(** C15. Snapshot and restore: an engine whose last writes succeeded is copied
    by [Snapshot], and any engine without documents that loads the snapshot,
    whatever files it had, holds the same map, if no system call fails, the
    copies of files succeed, no two names share a file, and the directory of the
    snapshot is neither of the engines' own. *)
Theorem snapshot_restore `{FileUtilLaws} (e e1 : Engine) (fs : Fs) (v : gmap Z bytes)
    (root : string) (fn : list string) :
  eng_wf true e fs v → names_inj fs → no_fail fs → copies_succeed →
  root ≠ "" → root ≠ _path e → root ≠ _path e1 → _key_to_offset e1 = ∅ →
  ∃ fs1 e2 fs2, Snapshot root fn e fs = ("", fn ++ [_data_filename; _mata_filename], fs1) ∧
    CreatOrLoad root e1 fs1 = ("", e2, fs2) ∧ eng_wf true e2 fs2 v.
Proof.
  intros (d & l & Cd & Cm & -> & Hl & Hd & Hm)%eng_wf_contents Hi Hn Hc Hr0 Hr Hr1 He1.
  destruct (Snapshot_contents e root fn fs d _ Hc Hi Hr Cd Cm) as (fs1 & E1 & Sd & Sm & I1 & S1).
  destruct (take_snapshot_files_spec e1 root fs1 d _ Hc I1 Hr1 Sd Sm) as (Td & Tm & I2 & S2).
  destruct (open_engine_wf e1 (take_snapshot_files e1 root fs1) d l)
    as (e2 & fs2 & E2 & _ & _ & W); try done.
  { unfold no_fail. by rewrite S2, S1. }
  exists fs1, e2, fs2. split_and!; try done.
  unfold CreatOrLoad. by rewrite (proj2 (failed_true root)).
Qed.

(** C16. Restart: a new engine that opens the path of an engine whose last
    writes succeeded holds the same map. *)
Theorem restart_same `{FileUtil} (e e1 : Engine) (fs : Fs) (v : gmap Z bytes) :
  eng_wf true e fs v → names_inj fs → no_fail fs →
  _path e1 = _path e → _key_to_offset e1 = ∅ →
  ∃ e2 fs2, CreatOrLoad "" e1 (Engine_destroy e fs).2 = ("", e2, fs2) ∧ eng_wf true e2 fs2 v.
Proof.
  intros (d & l & Cd & Cm & -> & Hl & Hd & Hm)%eng_wf_contents Hi Hn Hp He1.
  destruct (open_engine_wf e1 (Engine_destroy e fs).2 d l) as (e2 & fs2 & E2 & _ & _ & W);
    unfold data_path, mata_path in *; rewrite ?Hp;
    try (unfold Engine_destroy; repeat case_match; simplify_eq; done).
  by exists e2, fs2.
Qed.

(** [Mget] of a single stored key reads the value into the result at the
    value's offset in the data file, so it returns the value when that offset
    is 0 and stores outside of the result otherwise. *)
Theorem Mget_single (clean : bool) (key off size : Z) (e : Engine) (fs : Fs) (v : gmap Z bytes) :
  eng_wf clean e fs v → no_fail fs → _key_to_offset e !! key = Some (off, size) →
  (off = 0 → ∃ b fs', v !! key = Some b ∧ Mget [key] [] [] e fs = Some (true, [size], b, fs')) ∧
  (off ≠ 0 → Mget [key] [] [] e fs = None).
Proof.
  intros W Hn Hk.
  destruct (read_entry _ _ _ _ _ _ _ W Hn Hk) as (Ho & Hs & b & fs' & Hv & Hl & E & _).
  unfold Mget. cbn [mget_lengths mget_read]. rewrite Hk.
  rewrite Z.add_0_l, int64_id by (unfold in_int64; lia).
  rewrite (proj2 (Z.ltb_ge size 0)), (proj2 (Z.ltb_ge off 0)) by lia. simpl.
  replace (length (resize (Z.to_nat size) (byte_of 0) [])) with (Z.to_nat size)
    by (unfold resize; rewrite take_nil; simpl; rewrite length_replicate; lia).
  split; intros Hoff.
  - rewrite (proj2 (Z.ltb_ge _ _)) by lia. destruct (seek_set _ _ fs) as [? fs0].
    simpl in E. subst off. rewrite E, Z.eqb_refl. simpl. rewrite overwrite_all by lia.
    by exists b, fs'.
  - by rewrite (proj2 (Z.ltb_lt _ _)) by lia.
Qed.

(** ** Instances of the properties *)

Definition disk0 : Fs := mkFs ∅ ∅ ∅ ∅ [].
Definition engine0 : Engine := (Init "p" Engine_new).2.
Definition sample_engine : Engine := (open_engine engine0 disk0).1.2.
Definition sample_fs : Fs := (open_engine engine0 disk0).2.

Lemma sample_wf : eng_wf true sample_engine sample_fs ∅.
Proof.
  exists 0%nat, 1%nat, [], [], []. split; [constructor|].
  1-2: exists 0%nat.
  6: vm_compute; split; congruence.
  3: done.
  11: constructor.
  1-10: vm_compute; reflexivity.
  split_and!; try (vm_compute; reflexivity). intros _. split; vm_compute; reflexivity.
Qed.

Definition sample_kv : list (Z * Z) := [(7, 2); (-1, 3)].
Definition sample_data : bytes := bytes_of "abcde".

Lemma BatchAdd_refines_witness :
  ∃ e' fs', BatchAdd sample_kv sample_data sample_engine sample_fs = Some ("", e', fs') ∧
    eng_wf true e' fs' {[7 := bytes_of "ab"; -1 := bytes_of "cde"]}.
Proof.
  destruct (BatchAdd_refines true sample_kv sample_data sample_engine sample_fs ∅)
    as (j & msg & e' & fs' & E & Hj & Hm & Hnf & W).
  - exact sample_wf.
  - repeat constructor; simpl; try lia; vm_compute; congruence.
  - vm_compute. split; congruence.
  - vm_compute. reflexivity.
  - vm_compute. reflexivity.
  - destruct Hnf as [-> _]; [vm_compute; constructor|].
    exists e', fs'. split; [exact E|]. rewrite (proj1 Hm eq_refl) in W. exact W.
Defined.

Lemma sample_names_inj : names_inj sample_fs.
Proof.
  assert (fs_names sample_fs = {["p/engine_data.txt" := 0%nat; "p/engine_mata.dat" := 1%nat]}) as E.
  { vm_compute. reflexivity. }
  unfold names_inj. rewrite E. clear E. intros p q ino.
  rewrite !lookup_insert, !lookup_singleton. repeat case_decide; congruence.
Qed.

============================================================

▸ TRY IT: Repeat each record word for word. Do not leave any out.

▸ TASK ANSWER:
(** C15. Snapshot and restore: an engine whose last writes succeeded is copied
    by [Snapshot], and any engine without documents that loads the snapshot,
    whatever files it had, holds the same map, if no system call fails, the
    copies of files succeed, no two names share a file, and the directory of the
    snapshot is neither of the engines' own. *)
Theorem snapshot_restore `{FileUtilLaws} (e e1 : Engine) (fs : Fs) (v : gmap Z bytes)
    (root : string) (fn : list string) :
  eng_wf true e fs v → names_inj fs → no_fail fs → copies_succeed →
  root ≠ "" → root ≠ _path e → root ≠ _path e1 → _key_to_offset e1 = ∅ →
  ∃ fs1 e2 fs2, Snapshot root fn e fs = ("", fn ++ [_data_filename; _mata_filename], fs1) ∧
    CreatOrLoad root e1 fs1 = ("", e2, fs2) ∧ eng_wf true e2 fs2 v.
Proof.
  intros (d & l & Cd & Cm & -> & Hl & Hd & Hm)%eng_wf_contents Hi Hn Hc Hr0 Hr Hr1 He1.
  destruct (Snapshot_contents e root fn fs d _ Hc Hi Hr Cd Cm) as (fs1 & E1 & Sd & Sm & I1 & S1).
  destruct (take_snapshot_files_spec e1 root fs1 d _ Hc I1 Hr1 Sd Sm) as (Td & Tm & I2 & S2).
  destruct (open_engine_wf e1 (take_snapshot_files e1 root fs1) d l)
    as (e2 & fs2 & E2 & _ & _ & W); try done.
  { unfold no_fail. by rewrite S2, S1. }
  exists fs1, e2, fs2. split_and!; try done.
  unfold CreatOrLoad. by rewrite (proj2 (failed_true root)).
Qed.

(** C16. Restart: a new engine that opens the path of an engine whose last
    writes succeeded holds the same map. *)
Theorem restart_same `{FileUtil} (e e1 : Engine) (fs : Fs) (v : gmap Z bytes) :
  eng_wf true e fs v → names_inj fs → no_fail fs →
  _path e1 = _path e → _key_to_offset e1 = ∅ →
  ∃ e2 fs2, CreatOrLoad "" e1 (Engine_destroy e fs).2 = ("", e2, fs2) ∧ eng_wf true e2 fs2 v.
Proof.
  intros (d & l & Cd & Cm & -> & Hl & Hd & Hm)%eng_wf_contents Hi Hn Hp He1.
  destruct (open_engine_wf e1 (Engine_destroy e fs).2 d l) as (e2 & fs2 & E2 & _ & _ & W);
    unfold data_path, mata_path in *; rewrite ?Hp;
    try (unfold Engine_destroy; repeat case_match; simplify_eq; done).
  by exists e2, fs2.
Qed.

(** [Mget] of a single stored key reads the value into the result at the
    value's offset in the data file, so it returns the value when that offset
    is 0 and stores outside of the result otherwise. *)
Theorem Mget_single (clean : bool) (key off size : Z) (e : Engine) (fs : Fs) (v : gmap Z bytes) :
  eng_wf clean e fs v → no_fail fs → _key_to_offset e !! key = Some (off, size) →
  (off = 0 → ∃ b fs', v !! key = Some b ∧ Mget [key] [] [] e fs = Some (true, [size], b, fs')) ∧
  (off ≠ 0 → Mget [key] [] [] e fs = None).
Proof.
  intros W Hn Hk.
  destruct (read_entry _ _ _ _ _ _ _ W Hn Hk) as (Ho & Hs & b & fs' & Hv & Hl & E & _).
  unfold Mget. cbn [mget_lengths mget_read]. rewrite Hk.
  rewrite Z.add_0_l, int64_id by (unfold in_int64; lia).
  rewrite (proj2 (Z.ltb_ge size 0)), (proj2 (Z.ltb_ge off 0)) by lia. simpl.
  replace (length (resize (Z.to_nat size) (byte_of 0) [])) with (Z.to_nat size)
    by (unfold resize; rewrite take_nil; simpl; rewrite length_replicate; lia).
  split; intros Hoff.
  - rewrite (proj2 (Z.ltb_ge _ _)) by lia. destruct (seek_set _ _ fs) as [? fs0].
    simpl in E. subst off. rewrite E, Z.eqb_refl. simpl. rewrite overwrite_all by lia.
    by exists b, fs'.
  - by rewrite (proj2 (Z.ltb_lt _ _)) by lia.
Qed.

(** ** Instances of the properties *)

Definition disk0 : Fs := mkFs ∅ ∅ ∅ ∅ [].
Definition engine0 : Engine := (Init "p" Engine_new).2.
Definition sample_engine : Engine := (open_engine engine0 disk0).1.2.
Definition sample_fs : Fs := (open_engine engine0 disk0).2.

Lemma sample_wf : eng_wf true sample_engine sample_fs ∅.
Proof.
  exists 0%nat, 1%nat, [], [], []. split; [constructor|].
  1-2: exists 0%nat.
  6: vm_compute; split; congruence.
  3: done.
  11: constructor.
  1-10: vm_compute; reflexivity.
  split_and!; try (vm_compute; reflexivity). intros _. split; vm_compute; reflexivity.
Qed.

Definition sample_kv : list (Z * Z) := [(7, 2); (-1, 3)].
Definition sample_data : bytes := bytes_of "abcde".

Lemma BatchAdd_refines_witness :
  ∃ e' fs', BatchAdd sample_kv sample_data sample_engine sample_fs = Some ("", e', fs') ∧
    eng_wf true e' fs' {[7 := bytes_of "ab"; -1 := bytes_of "cde"]}.
Proof.
  destruct (BatchAdd_refines true sample_kv sample_data sample_engine sample_fs ∅)
    as (j & msg & e' & fs' & E & Hj & Hm & Hnf & W).
  - exact sample_wf.
  - repeat constructor; simpl; try lia; vm_compute; congruence.
  - vm_compute. split; congruence.
  - vm_compute. reflexivity.
  - vm_compute. reflexivity.
  - destruct Hnf as [-> _]; [vm_compute; constructor|].
    exists e', fs'. split; [exact E|]. rewrite (proj1 Hm eq_refl) in W. exact W.
Defined.

Lemma sample_names_inj : names_inj sample_fs.
Proof.
  assert (fs_names sample_fs = {["p/engine_data.txt" := 0%nat; "p/engine_mata.dat" := 1%nat]}) as E.
  { vm_compute. reflexivity. }
  unfold names_inj. rewrite E. clear E. intros p q ino.
  rewrite !lookup_insert, !lookup_singleton. repeat case_decide; congruence.
Qed.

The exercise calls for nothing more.